# Problem:
Work out how many lines in the data below contain the string "Resolver", and reply with that figure alone.
== Data supplied
Lemma sampled_point_gets_its_material_witness :
  exists training_batch' result' faceId uv mat,
    Sampler.generate_face_positions 1 1 Demo.draw Sampler.least_draw
      Sampler.least_draw 0 (replicate 3 fzero) = Some training_batch' /\
    Resolver.decode_faceId training_batch' (0 * N_INPUT_DIMS)
      = Some faceId /\
    0 <= faceId < 1 /\
    Resolver.out_of_range faceId 1 = false /\
    Resolver.uv_interp training_batch' Demo.indices Demo.texcoords
      (0 * N_INPUT_DIMS) faceId = Some uv /\
    Resolver.face_material [Demo.flat] [0] faceId = Some mat /\
    Resolver.generate_training_target Demo.tex2D 1 1 [Demo.flat] [0]
      training_batch' Demo.indices Demo.texcoords 0 Demo.result
      = Some result' /\
    (load result' (0 * N_OUTPUT_DIMS + 0),
     load result' (0 * N_OUTPUT_DIMS + 1),
     load result' (0 * N_OUTPUT_DIMS + 2))
    = (if valid (map_Kd mat)
       then let val := Demo.tex2D (texture (map_Kd mat))
                         (fst uv) (fsub fone (snd uv)) in
            (Some (Cuda.x val), Some (Cuda.y val), Some (Cuda.z val))
       else (Some (fst (fst (diffuse mat))), Some (snd (fst (diffuse mat))),
             Some (snd (diffuse mat)))) /\
    (load result' (0 * N_OUTPUT_DIMS + 3),
     load result' (0 * N_OUTPUT_DIMS + 4),
     load result' (0 * N_OUTPUT_DIMS + 5))
    = (if valid (map_Bump mat)
       then let val := Demo.tex2D (texture (map_Bump mat))
                         (fst uv) (fsub fone (snd uv)) in
            (Some (Cuda.x val), Some (Cuda.y val), Some (Cuda.z val))
       else (Some fhalf, Some fhalf, Some fone)).
Proof.
  apply (sampled_point_gets_its_material Demo.tex2D 1 1 [Demo.flat] [0]
           Demo.indices Demo.texcoords Demo.draw Sampler.least_draw
           Sampler.least_draw 0 (replicate 3 fzero) Demo.result).
  - reflexivity.
  - lia.
  - lia.
  - by vm_compute.
  - by vm_compute.
  - intros f Hf. assert (f = 0) as -> by lia. split.
    + eexists _, _, _. repeat split; try reflexivity; by vm_compute.
    + eexists. reflexivity.
Defined.

Lemma encoding_receives_the_faces_around_each_vertex_witness :
  exists adjFaces adjEdges offsets_host meta_host,
    Adjacency.build 4 2 Demo.quad = Some (adjFaces, adjEdges) /\
    Adjacency.serialize 4 adjFaces adjEdges
      = Some (offsets_host, meta_host) /\
    Z.of_nat (length meta_host) <= 2 * 4 + 12 * 2 /\
    forall v, 0 <= v < 4 ->
      Layout.read_back offsets_host meta_host v
        = Some (Incidence.faces_at Demo.quad 2 v) /\
      Layout.read_back offsets_host meta_host (4 + v) = load adjEdges v.
Proof.
  apply (encoding_receives_the_faces_around_each_vertex 4 2 Demo.quad).
  - lia.
  - lia.
  - lia.
  - lia.
  - intros i Hi. assert (i = 0 \/ i = 1) as [->| ->] by lia;
      eexists _, _, _; repeat split; try reflexivity; simpl; lia.
Defined.
(** * Peptide Research E-commerce API: the request handlers of [main.py]

    A shallow embedding of the FastAPI application of [src/main.py] and of
    the schemas it declares (repeated in [src/schemas.py]), with the error
    contract of every route proved over it.

    - Python values are an inductive type [Value]; a [dict] is a
      [gmap string Value], a [float] is an IEEE value ([spec_float]).
    - A [str] is a [string]; one element of the [string] stands for one
      character, so that the slice [s[:n]] is [substring 0 n s].  The
      element 255, which no text written in the source holds, stands for
      a character that UTF-8 cannot encode (a lone surrogate).
    - An exception raised by a collaborator is a value of [Exception]; a
      handler either returns a value or raises ([Raised]).
    - The store behind the global [db] is threaded explicitly: a handler
      takes the handle ([None] when no store is configured) and gives it
      back with its outcome.
    - A request is answered in two steps: [app] runs the schema check and
      the handler and builds the answer, and [serve] encodes its body as
      JSON, answering 500 when the body cannot be encoded. *)

From Stdlib Require Import ZArith Ascii String List Bool Lia.
From Stdlib Require Import Floats.SpecFloat.
From stdpp Require Import gmap strings list fin_maps pretty.
(** * Reconciliation of an application's connections (resource_application_connections.go)

    A shallow embedding of [applyConnectionState] and of the helpers it calls
    ([getConnectionClients], [updateConnectionClients], [stringSlicesEqual],
    [sort.Strings]) over an explicit model of the tenant behind the Auth0
    Management API, followed by the properties of the reconciliation loop. *)

From Stdlib Require Import ZArith.
From stdpp Require Import base decidable option list sorting strings gmap pretty.

Local Open Scope string_scope.
Local Open Scope Z_scope.
Local Open Scope list_scope.
#[local] Set Warnings "-clear-no-such-hyp".

(** ** Go values

    A Go [string] is a sequence of bytes, here [string]; a [[]string] is a
    [list string], the nil slice being [[]] (the code only ever takes [len],
    ranges over and appends to its slices, for which nil and empty agree;
    a nil [newClients] is marshalled as [null], which the tenant below takes
    for the empty list).
    An [error] is represented by the text its [Error()] method returns, and
    [fmt.Errorf] with [%s]/[%w] verbs by concatenation. *)

Definition error := string.

(** [sort.Strings(x)]: sorts [x] in place, ascending for Go's [<] on strings,
    which compares byte by byte ([String.le] is that order).  The order is
    total and antisymmetric, so the outcome does not depend on the sorting
    algorithm (see [sort_Strings_unique]); it is computed here by merging. *)
Definition sort_Strings (x : list string) : list string :=
  merge_sort String.le x.

(** [stringSlicesEqual(a, b)]: the length test, then the loop over the
    indices of [a] that returns false at the first difference. *)
Definition stringSlicesEqual (a b : list string) : bool :=
  if negb (length a =? length b)%nat then false
  else forallb (λ i, negb (bool_decide (a !!! i ≠ b !!! i))) (seq 0 (length a)).

(** ** The tenant and the HTTP exchanges *)

(** The two requests the reconciliation sends:
    [GET /api/v2/connections/{id}] and
    [PATCH /api/v2/connections/{id}] with body [{"enabled_clients": [...]}]. *)
Inductive request :=
| GET (connectionId : string)
| PATCH (connectionId : string) (enabled_clients : list string).

Global Instance request_eq_dec : EqDecision request.
Proof. solve_decision. Defined.

(** What a call site sees of one exchange: [http.NewRequestWithContext]
    failed, [HTTPClient.Do] failed, or a response came back.  [B] is the body
    as that call site reads it. *)
Inductive outcome (B : Type) :=
| NewRequestErr (err : error)
| DoErr (err : error)
| Resp (StatusCode : Z) (Body : B).
Global Arguments NewRequestErr {B} err.
Global Arguments DoErr {B} err.
Global Arguments Resp {B} StatusCode Body.
(** ** The program: density against site area *)

Lemma feasible_block_constraints
  (self : BlockOptimizer) (prob : LpProblem) (x : assignment)
  (key : Z) (lu : LandUse) (bricks_df : list BrickRow.t) (block : Block.t) :
  generate_lp_problem self = Ok prob ->
  feasible prob x ->
  zget key (BLOCKS_LANUSE_DICT self) = Some lu ->
  zget key (BRICKS self) = Some bricks_df ->
  zget key (blocks (city_model self)) = Some block ->
  (built_area x key bricks_df <= Block.site_area block)%Q
  /\ (FSI_min (LAND_USE_INDICATORS lu)
      <= built_area x key bricks_df / Block.site_area block)%Q
  /\ (built_area x key bricks_df / Block.site_area block
      <= FSI_max (LAND_USE_INDICATORS lu))%Q.
Proof.
  intros Hgen [Hcons _] Hlu Hb Hblk.
  destruct (generate_lp_problem_section _ _ _ _ Hgen Hlu) as [sec [Hsec [Hc _]]].
  pose proof Hsec as H0. apply block_section_Ok in H0.
  destruct H0 as [i [_ [Ilu [Inew [_ [Ib [Icm [Iblk _]]]]]]]].
  destruct (block_section_constraints self key sec i Hsec Ilu Inew Ib Icm Iblk)
    as [_ Hiff].
  assert (E1 : in_lu i = lu) by congruence.
  assert (E2 : in_bricks i = bricks_df) by congruence.
  assert (E3 : in_block i = block) by congruence.
  rewrite E1, E2, E3 in Hiff. rewrite Forall_forall in Hcons.
  assert (Hsat : forall c, In c (sec_constraints sec) -> satisfies x c)
    by (intros c Hin; apply Hcons, Hc, Hin).
  assert (Hmax := Hsat _ (proj2 (Hiff _) (or_intror (or_introl eq_refl)))).
  assert (Hmin := Hsat _ (proj2 (Hiff _) (or_intror (or_intror (or_introl eq_refl))))).
  assert (Harea := Hsat _ (proj2 (Hiff _) (or_intror (or_intror (or_intror eq_refl))))).
  unfold satisfies in Hmax, Hmin, Harea. simpl in Hmax, Hmin, Harea.
  rewrite value_fsi_expr in Hmax, Hmin. rewrite value_built_area_expr in Harea.
  auto.
Qed.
====
# Result:
5